Son yazımızı şu cümlelerle bitirdik: “Türkiye’nin demokrasiye ve Demokratlara ihtiyacı var. Önce AKP’yi makul biçimde muhalefete düşürmek için ve sonra da Demokratların iktidarı ile Türkiye’nin ve İslâm Dünyası’nın önünü açmak için.”
Önceki gün siyasetten anladığını düşündüğümüz bir dostumuzla hususî olarak biraz sohbet edip bu konuyu da konuştuk. Başlık da bu sohbetten ilhamen geldi.
Önce gençler için “bir bilen”in hikâyesi:
12 Eylül 1980 darbesinden sonra ihtilâlciler asıl hedeflerini yavaş yavaş açık ettiler. Kasvetli hava ve zulümler gittikçe arttı. Eski siyasetçilere geçici yasaklar 1982 Anayasası ile kalıcı yasaklara döndü.

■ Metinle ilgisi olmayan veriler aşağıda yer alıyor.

Definition market_missing (v : Visit) : handler := failPost v StatusNotFound "The requested market was not found." redirectAdminMarkets.
Definition adminMarketAction (open : bool) (v : Visit) (marketID : string) : handler :=
  admin_form v (fun session form =>
  if negb (isUUID marketID) then market_missing v
  else
    let finish (r : result unit) (message : string) : handler :=
      match r with
      | Err err => fail_with v err [] redirectAdminMarkets
      | Ok _ => completePost v redirectAdminMarkets message ""
      end in
    if open then r ← call (Command (COpenMarket marketID (WS_UserID session))); finish r "Market opened."%string
    else r ← call (Command (CCloseMarket marketID (WS_UserID session))); finish r "Market closed."%string).

Definition adminSettleForm (v : Visit) (marketID : string) : handler :=
  requireAdmin v (fun session =>
  findMarket marketID (fun market =>
  if bool_decide (ML_State market = MarketSettled) then
    loaded (QStrandedWagers (ML_ID market)) (fun rows => render (AdminMarketSettle (plainView market) (strandedWagerViews rows)))
  else render (AdminMarketSettle (plainView market) []))).

Definition adminRegradeMarket (v : Visit) (marketID : string) : handler :=
  admin_form v (fun session form =>
  findMarket marketID (fun market =>
  with_reason v form "A reason is required (up to 500 characters) and is recorded with the settlement." redirectAdminMarkets (fun reason =>
  r ← call (Command (CRegrade (ML_ID market) (WS_UserID session) reason));
  match r with
  | Err err => fail_with v err [] redirectAdminMarkets
  | Ok report =>
      completePost v redirectAdminMarkets "Ungraded wagers settled."
        (sprint_d (WinCount report + LossCount report + PushCount report + VoidCount report)
         ++ " wager(s) graded against the result this market already recorded.")
  end))).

Evren ve Daltonlar siyasî yasaklarla ve icazetli/güdümlü demokrasi(!) eliyle siyaseti kendilerince yeniden dizayn ettiler. Turgut Özal’a sağcı muhalefet, Necdet Calp’e solcu muhalefet ve Turgut Sunalp’e de merkez ve iktidar adayı partilerini kurdurdular. (“Dört eğilimi birleştireceğim” diyen Özal ANAP ise kendi oyununu kurdu ve önceki patronu Demirel’e yaptığı gibi sonraki patronu Evren’e de çelme takıp Kasım 1983’te iktidar oldu, o ayrı mesele.).
İktidardan darbe ile devrilmiş olan Adalet Partisi’nin lideri Demirel bu gidişat üzerine müthiş bir mücadeleye girişti.
Siyaset yapması yasaktı. Adı gazetelerde geçemiyordu. Ama Nazlı Ilıcak Tercüman’daki köşesinde bir bilge adamdan bahsetmeye başladı:
“Bir Bilen’e sordum, şöyle dedi, böyle dedi…”
İşte siyasetin o bilge adamı merhum Demirel’di.
Diri diri gömüldüğü yasaklılar mezarını tırnağıyla kazıp çıktı. Yasakları referanduma götürüp kaldırttı.
Siyaseti zeminine oturttu. Darbeli demokrasiyi darbeden temizledi. Anayasa’yı ele aldı ve kısmen de olsa değiştirmeye muvaffak oldu. (Elbette her siyasetçi gibi yanlışları da oldu, beğenilmeyen yönleri de. Meselâ başörtüsü yasağı ve 28 Şubat Süreci hususunda Yeni Asya ile yolları ayrıldı.).
Emr-i Hak vaki olduğunda Demirel rahattı, en azından ahirki âleme itibarıyla göçtü.
Sağlığında ona “Ergenekon’un bir numarası” muamelesi yapanların çoğu şimdi süt dökmüş kedi.
Bugüne gelince:
Siyasetteki tıkanıklığı yine siyaset açacak. Şartlar kısmen farklı. Bu yeni devirde anti demokrat siyasetle mücadelenin yöntemi ve dinamikleri de elbette farklı.
Ama bize “yeni bir bilen” lâzım. Ya da yeni “bir bilenler ekibi”.
Milliyetçiliklerden ve dinciliklerden yana mazisi temiz, gayretli, fedakâr “bilge Demokrat”lar, nerelerdesiniz?
Çıkın meydana. Gündüz vakti mum yaktırmayın millete!